There have recently been disagreements over the extent of sovereignty over Arctic waters. The interest in the Arctic is not about shipping routes; it is about oil and gas. A US Geological survey estimates that up to 20% of the world’s known remaining oil and gas reserves are located there. Technically all the countries bordering the Arctic ocean – The USA, Canada, Russia, Norway and Denmark – are committed to abide by the rules of the United Nations Convention on the Law of the Sea (UNCLOS) in determining their seabed boundaries and while the oil and gas may be in areas that clearly belong to a country and are not open to dispute, confrontations in disputed areas are certainly possible.
Implications for business
International oil markets are likely to become tighter and more volatile as increasing demand meets constrained supply, and oil-producing states seek to maximise revenues while the opportunity still exists. Companies whose business depends on high-emission fossil fuels, such as coal, will come under increasing pressure to adopt measures to mitigate the greenhouse effects but there are considerable business opportunities for companies willing to invest in the development of energy-efficient technologies and alternative renewable energy sources.

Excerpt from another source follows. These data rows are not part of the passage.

(** * FundingRate crawler: a shallow embedding of [src/index.ts]

    The crawler keeps, per (exchange, pair), one JSON file holding the
    funding-rate history, and on every run fetches what is new, merges it
    with the stored history and writes the file back.

    Conventions of the embedding:
    - a JavaScript number that holds a time is an integer number of
      milliseconds ([Z]) or [NaN] (type [number]); fractional values are not
      modelled. The [fundingTime] field of a record is an integer, so a
      reply is taken after the conversion of its items, and items whose
      time does not convert to an integer are outside the embedding;
    - [fundingRate] is an IEEE-754 double, as in the source, or [null]: what
      a NaN or an infinite rate has become once written and read back;
    - every [Axios.get] takes the next entry of a scripted list of replies
      (the simulated exchange); a function that awaits a reply when the
      script is empty is [Pending];
    - console output, requests and timer delays are recorded as events, in
      program order; the files written are read off the final [World];
    - the file store lists the directories and the regular files below the
      working directory under their normalised paths; [mkdirp.sync] is taken
      to succeed (a regular file in the place of an ancestor of the market
      directory, on which it throws, is outside the embedding). *)

From Stdlib Require Import ZArith Floats Ascii.
From stdpp Require Import gmap strings list sorting.
Lemma create_boot_print_runs :
  exists img1 img2 img3 img4 g',
    pass1 width height (blank width height (0, 0, 0, 0)%Z) = Ok img1 /\
    paints blood_main (pass1_writes width height)
           (blank width height (0, 0, 0, 0)%Z) img1 /\
    pass2 width height img1 = Ok img2 /\
    paints transparent (pass2_writes width height) img1 img2 /\
    pass3 width height img2 = Ok img3 /\
    shades img2 img3 /\
    (forall f wr b,
        pass4 width height img3 (mkWorld (seeded 42) f wr b)
        = (Ok img4, mkWorld g' f wr b)) /\
    splatters img3 img4 /\
    forall path w,
      create_boot_print width height path w = world_after g' path img4 w.
Proof.
  set (img0 := blank width height (0, 0, 0, 0)%Z).
  assert (S0 : has_size width height img0) by (split; reflexivity).
  destruct (pass1_paints rows S0) as [img1 [E1 P1]].
  assert (S1 : has_size width height img1).
  { destruct P1 as [[? ?] _]. destruct S0. split; congruence. }
  destruct (pass2_paints rows S1) as [img2 [E2 P2]].
  assert (S2 : has_size width height img2).
  { destruct P2 as [[? ?] _]. destruct S1. split; congruence. }
  destruct (pass3_shades rows S2) as [img3 [E3 P3]].
  assert (S3 : has_size width height img3).
  { destruct P3 as [[? ?] _]. destruct S2. split; congruence. }
  destruct (pass4_rng_only width height img3 (seeded 42)) as [r [g' E4]].
  destruct (pass4_splatters (mkWorld (seeded 42) (fun _ => None)
                                     (fun _ => true) [])
                            rows height_ok S3)
    as [img4 [w4 [E4' P4]]].
  rewrite E4 in E4'. injection E4' as -> _.
  assert (N4 : is_empty img4 = false).
  { destruct P4 as [[Sw Sh] _]. destruct S3 as [Hw3 Hh3]. unfold is_empty.
    rewrite Sw, Sh, Hw3, Hh3. apply orb_false_iff.
    split; apply Z.leb_gt; lia. }
  exists img1, img2, img3, img4, g'.
  repeat (split; [assumption|]).
  intros path [g f wr b]. unfold create_boot_print, world_after.
  unfold mbind at 1, Image_new.
  replace ((width <? 0) || (height <? 0))%Z with false
    by (symmetry; apply orb_false_iff; split; apply Z.ltb_ge; lia).
  cbn [w_rng w_files w_writable w_buffers].
  fold img0. unfold mbind at 1, lift at 1. rewrite E1.
  unfold mbind at 1, lift at 1. rewrite E2.
  unfold mbind at 1, lift at 1. rewrite E3.
  unfold mbind at 1, random_seed at 1.
  cbn [w_rng w_files w_writable w_buffers].
  unfold mbind at 1. rewrite E4.
  unfold mbind, Image_save, ret. cbn [w_rng w_files w_writable w_buffers].
  rewrite N4. destruct (wr path); reflexivity.
Qed.
End Run.
End RunFacts.

(** * The profile over the reals *)

Module RealProfile.
Local Open Scope R_scope.

(** [get_width_factor] on the real instance, literals evaluated. *)
Lemma get_width_factor_real (r : R) :
  @get_width_factor real r =
  if Rlt_dec r 0.30 then 0.90 + 0.10 * cos (r / 0.30 * PI / 2)
  else if Rlt_dec r 0.50 then 0.90 - 0.25 * ((r - 0.30) / 0.20)
  else if Rlt_dec r 0.60 then 0.65
  else 0.65 + 0.30 * ((r - 0.60) / 0.40).
Proof.
  unfold get_width_factor. cbn [flt fadd fsub fmul fdiv lit math_cos math_pi of_int real].
  unfold Q2R. cbn [Qnum Qden].
  replace (30 * / 100) with 0.30 by lra.
  replace (50 * / 100) with 0.50 by lra.
  replace (60 * / 100) with 0.60 by lra.
  replace (90 * / 100) with 0.90 by lra.
  replace (10 * / 100) with 0.10 by lra.
  replace (20 * / 100) with 0.20 by lra.
  replace (25 * / 100) with 0.25 by lra.
  replace (65 * / 100) with 0.65 by lra.
  replace (40 * / 100) with 0.40 by lra.
  destruct (Rlt_dec r 0.30); [reflexivity|].
  destruct (Rlt_dec r 0.50); [reflexivity|].
  destruct (Rlt_dec r 0.60); reflexivity.
Qed.
Lemma toe_arg_range r :
  0 <= r -> r <= 0.30 -> 0 <= r / 0.30 * PI / 2 <= PI / 2.
Proof.
  intros H0 H1. pose proof PI_RGT_0 as Hpi.
  assert (0 <= r / 0.30 <= 1) by (split; [apply Rmult_le_pos; lra|lra]).
  nra.
Qed.

Lemma toe_cos_nonneg r :
  0 <= r -> r <= 0.30 -> 0 <= cos (r / 0.30 * PI / 2) <= 1.
Proof.
  intros H0 H1. pose proof (toe_arg_range H0 H1) as [Ha Hb].
  split.
  - apply cos_ge_0; lra.
  - apply COS_bound.
Qed.

Lemma toe_formula_continuous :
  continuity_pt (fun x => 0.90 + 0.10 * cos (x / 0.30 * PI / 2)) 0.30.
Proof. reg. Qed.
End RealProfile.

(** * Rows of the canvas over the reals *)

Module RealRows.
Import RealProfile BootPrint PassFacts Pass4Facts.
Local Open Scope R_scope.

Lemma Rtrunc_bounds (x : R) (lo hi : Z) :
  (0 <= lo)%Z -> IZR lo <= x -> x < IZR hi + 1 -> (lo <= Rtrunc x <= hi)%Z.
Proof.
  intros Hlo H1 H2. unfold Rtrunc.
  assert (0 <= IZR lo) by (apply IZR_le; exact Hlo).
  destruct (Rle_dec 0 x) as [_|N]; [|lra].
  destruct (base_Int_part x) as [B1 B2]. split.
  - assert (IZR lo < IZR (Int_part x) + 1) by lra.
    rewrite <- plus_IZR in H0. apply lt_IZR in H0. lia.
  - assert (IZR (Int_part x) < IZR hi + 1) by lra.
    rewrite <- plus_IZR in H0. apply lt_IZR in H0. lia.
Qed.

Lemma Rtrunc_eq (x : R) (n : Z) :
  (0 <= n)%Z -> IZR n <= x -> x < IZR n + 1 -> Rtrunc x = n.
Proof.
  intros Hn H1 H2. pose proof (@Rtrunc_bounds x n n Hn H1 H2). lia.
Qed.

Lemma real_actual_half (width height y : Z) :
  height <> 6%Z ->
  @actual_half real width height y =
  Ok (Rtrunc (IZR ((width - 3 - 3) / 2)
              * @get_width_factor real (IZR (y - 3) / IZR (height - 3 - 3)))).
Proof.
  intros Hh. unfold actual_half, truediv, sole_height, sole_bottom, sole_top,
               sole_right, sole_left, margin_x, margin_y.
  destruct (Z.eqb_spec (height - 3 - 3) 0) as [E|_]; [lia|].
  reflexivity.
Qed.

Lemma real_rows_ok (width height : Z) :
  height <> 6%Z -> @rows_ok real width height.
Proof.
  intros Hh y. rewrite real_actual_half by exact Hh. eexists. reflexivity.
Qed.

(** Half-widths of the rows 3..44 of the 32 x 48 canvas. *)
Definition half_table (y : Z) : Z :=
  if (y =? 3)%Z then 13 else if (y <=? 13)%Z then 12
  else if (y <=? 17)%Z then 11 else if (y <=? 19)%Z then 10
  else if (y <=? 22)%Z then 9 else if (y <=? 30)%Z then 8
  else if (y <=? 34)%Z then 9 else if (y <=? 39)%Z then 10
  else if (y <=? 43)%Z then 11 else 12.

Ltac band_value :=
  rewrite get_width_factor_real;
  repeat match goal with
         | |- context [Rlt_dec ?a ?b] => destruct (Rlt_dec a b); try lra
         end.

Climate change is likely to produce destabilising waves of refugees. Population movements brought about by climate change are likely to exacerbate an issue that has been coming to the fore for some time, namely the rise of the megalopolis. Large areas of cities, such as Rio de Janeiro, have become effectively unpoliceable and have fallen under the control of organised criminal groups – a risk that businesses need to be aware of. Faced with the prospect of uncontrolled migration flows, countries in the developed world need to consider funding large-scale adaptive measures which would enable populations to remain where they were. This approach would require societies to reassess their priorities, which would have far-reaching implications for lifestyles and patterns of consumption. The alternative is the imposition of much stricter immigration controls. This could mean in some cases, the erection of physical barriers to prevent unauthorised migration and limitations on international travel. Measures such as this are unlikely to be wholly successful and would give rise to some difficult security and policy dilemmas.
Out in the desert between Mexico and the United States, only a few strands of wire divide the two countries. Several thousand people cross it from south to north each day and at least half of them either stay in the US permanently or at least until they have made enough money to go home with. The general US population wants the border shut against legal immigrants but Americans strongly believe that immigration is positive for the country as a substantial chunk of American business has come to depend upon cheap labour provided by illegal Mexican and Central American immigrants. However the climate forecast is for severe desiccation right across the sub-tropics and when the farms dry up and blow away, there will be nowhere for the ex-farmers to go but into the ever-spreading barrios around the big Mexican cities, but more likely to the US border. Closing the border would have political ramifications in both nations.
Implications for business
Climate change in the developing world will lead to migratory shifts from the poorer parts of the globe to the wealthier parts as they are more able to deal with it and will suffer less. These migrations may mean a growth in the potential pool of prospective workers in the developed world but also a brain and manpower drain in developing parts of the world as able workers leave for more temperate climates.